I did re-check everything and couldn't find a the grid R... Perhaps they were using grid leakage and skimping on the high-value R?

I will check again now that you asked...

Does anyone know if it would be prudent to remove some of the K bypass caps for a little bit less gain?

[EDIT] I did find a 100k grid [EDIT] RESISTOR on the line amp, but not on the mic amp 12AX7 with the negative feedback...
 
[quote author="NewYorkDave"]

The second schematic shows two cathode followers, one of which (the upper) is apparently doing nothing.[/quote]

If there's no signal output then it's the meter driver.

What's the "eq"? Tone controls for playback? I don't know if you're referring to passives in the circuit for a playback eq curve (NAB, CCIR, etc.) or...
 
[quote author="AnalogPackrat"]I think NYDave means the top CF has no input signal as drawn![/quote]

Right, my bad.

Hasty translation: If the cathode of the first 12AU7 triode hit the grid of the 2nd triode, rather than going to a meter as drawn, and the 2nd triode cathode follower drove a single meter, this would make sense to me. There should be a pot between the cathode and the meter though, for calibration.

Actually, no, that's not right either, cuz the plates are coupled as drawn...

I think instead of pieces of scheemo draw maybe the whole record circuit and the whole playback circuit, each from beginning to end.

Personally I wouldn't chop any caps out right away.
 
LINE OUTPUT AMP:
The line amp is actually the output line amp. The meters and the OP RCA jacks are basically tapped in the same place following the OP cap of the CF 12AU7.

The top CF is shown because I needed to couple the plates for proper simulation, so YES there is a second AX7 and signal source for the other output. The meter pot is actually inside of the meter, so it wasn't properly measured.

I put a 1ohm resistor in where the record level pot is on the mic amp. The record level pot is actually preceded by a fixed 200k resistor.

MIC PRE:
The line in switch is after the first 12AX7 of the mic pre. Immediately following the line in jack is a record volume pot that shunts signal to ground before the second 12AX7 stage.

POST THE ENTIRE SCHEMATIC:
If someone wants to buy me a license for Circuitmaker I'll start posting whole schematics - - until then I'm stuck with pieces of everything...
 
[quote author="northsiderap"]

POST THE ENTIRE SCHEMATIC:

If someone wants to buy me a license for Circuitmaker I'll start posting whole schematics - - until then I'm stuck with pieces of everything...[/quote]

Oh c'mon.

Pencil. Scanner.

Include the pots in your scats rather than replacing them with stuff, include everything that's actually there; it's too hard to figure out what's what, for me anyway.

Does this thing have a model number?
 
[quote author="bradzatitagain"]
Oh c'mon.

Pencil.

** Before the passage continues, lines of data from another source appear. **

(* ===== verification/BlockSeekForGet.v ===== *)
(** * Data blocks: point lookup through the hash index

    The bucket of a user key names the restart interval of every entry with
    that key, or says that there is none or that there may be several. SeekForGet
    therefore finds what Seek finds, or that there is nothing to find. *)
From Stdlib Require Import SpecFloat.
From S2P Require Import Prelude Result Status Coding Hash Comparator Cursor BlockBuilder Block BlockLayout BlockIterCorrect BlockCursor BlockBuilderCorrect BlockReadCorrect.

(** ** Buckets *)

Definition pair_bucket (nb : Z) (p : Z * Z) : Z := fst p mod nb.

(** What the byte [c] of bucket [i] says about the pairs. *)
Definition bucket_ok (nb : Z) (pairs : list (Z * Z)) (i c : Z) : Prop :=
  (c = kNoEntry ∧ ∀ p, p ∈ pairs → pair_bucket nb p ≠ i) ∨ c = kCollision ∨
  (c ≤ kMaxRestartSupportedByHashIndex ∧ (∃ p, p ∈ pairs ∧ pair_bucket nb p = i ∧ snd p = c) ∧
   ∀ p, p ∈ pairs → pair_bucket nb p = i → snd p = c).

Lemma byte_at_insert s i j c : (i < length s)%nat → byte_at (<[i := c]> s) j = if decide (i = j) then c else byte_at s j.
Proof.
  intros Hi. unfold byte_at. destruct (decide (i = j)) as [->|]; [by rewrite list_lookup_insert_eq|].
  by rewrite list_lookup_insert_ne.
Qed.

Lemma hash_buckets_sound nb pairs :
  0 < nb < 2 ^ 16 → (∀ p, p ∈ pairs → 0 ≤ snd p ≤ kMaxRestartSupportedByHashIndex) →
  ∀ i, 0 ≤ i < nb → bucket_ok nb pairs i (byte_at (hash_buckets nb pairs) (Z.to_nat i)).
Proof.
  intros Hnb. unfold kMaxRestartSupportedByHashIndex. induction pairs as [|[h ri] pairs IH] using rev_ind; intros Hp i Hi.
  { left. split; [|by intros p ?%elem_of_nil]. unfold hash_buckets. cbn [foldl]. unfold byte_at.
    by rewrite lookup_replicate_2 by lia. }
  assert (∀ p, p ∈ pairs → 0 ≤ snd p ≤ 253) as Hp' by (intros p ?; apply Hp; set_solver).
  assert (0 ≤ ri ≤ 253) as Hri by (apply (Hp (h, ri)); set_solver).
  specialize (IH Hp' i Hi). unfold hash_buckets in *. rewrite foldl_app. cbn [foldl].
  pose proof (length_hash_buckets nb pairs ltac:(lia)) as Hlen. unfold hash_buckets, blen in Hlen.
  set (bs := foldl _ _ pairs) in *. unfold fill_bucket.
  assert (0 ≤ h mod nb < nb) as Hm by (apply Z.mod_pos_bound; lia).
  rewrite wrap_small by (unfold in_range; lia).
  assert (∀ p, p ∈ pairs ++ [(h, ri)] ↔ p ∈ pairs ∨ p = (h, ri)) as Hin by (intros p; rewrite elem_of_app, list_elem_of_singleton; done).
  destruct (decide (h mod nb = i)) as [<-|Hne].
  - set (cur := byte_at bs (Z.to_nat (h mod nb))) in *. unfold bucket_ok, pair_bucket, kNoEntry, kCollision, kMaxRestartSupportedByHashIndex in *.
    destruct (Z.eqb_spec cur 255) as [E|E].
    + rewrite byte_at_insert, decide_True by lia. right. right. destruct IH as [[_ Hno]|[?|[? _]]]; [|lia|lia].
      split; [lia|]. split; [exists (h, ri); rewrite Hin; auto|].
      intros p [Hpp| ->]%Hin Hb; [by destruct (Hno p Hpp)|done].
    + destruct (Z.eqb_spec cur ri) as [E2|E2]; cbn [negb].
      * fold cur. rewrite <- E2 in *. destruct IH as [[? _]|[?|(? & _ & Hall)]]; [lia|lia|]. right. right. split; [done|].
        split; [exists (h, cur); rewrite Hin; auto|]. intros p [Hpp| ->]%Hin Hb; [by apply Hall|done].
      * rewrite byte_at_insert, decide_True by lia. auto.
  - assert (byte_at (if byte_at bs (Z.to_nat (h mod nb)) =? kNoEntry then <[Z.to_nat (h mod nb):=ri]> bs
       else if negb (byte_at bs (Z.to_nat (h mod nb)) =? ri) then <[Z.to_nat (h mod nb):=kCollision]> bs else bs)
       (Z.to_nat i) = byte_at bs (Z.to_nat i)) as ->.
    { destruct (_ =? kNoEntry); [|destruct (negb _); [|done]]; rewrite byte_at_insert, decide_False by lia; done. }
    unfold bucket_ok, pair_bucket in *. destruct IH as [[-> Hno]|[->|(Hc & (p0 & Hp0 & ?) & Hall)]]; [left|by right; left|right; right].
    + split; [done|]. intros p [?| ->]%Hin; [by apply Hno|done].
    + split; [done|]. split; [exists p0; rewrite Hin; auto|]. intros p [?| ->]%Hin Hb; [by apply Hall|done].
Qed.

Scanner

....Does this thing have a model number?[/quote]

Pencil: I have one!
Scanner: Sorry.

Perhaps I'll try to paste them together in Photoshop. I'm having a bit of a hard time working around some of the switches & relays tho... There is a large bank of relays, and most of the switches are DPDT hidden behind a shield which is thoroughlly attached to the chassis.

I've searched for a model # and I can't find one.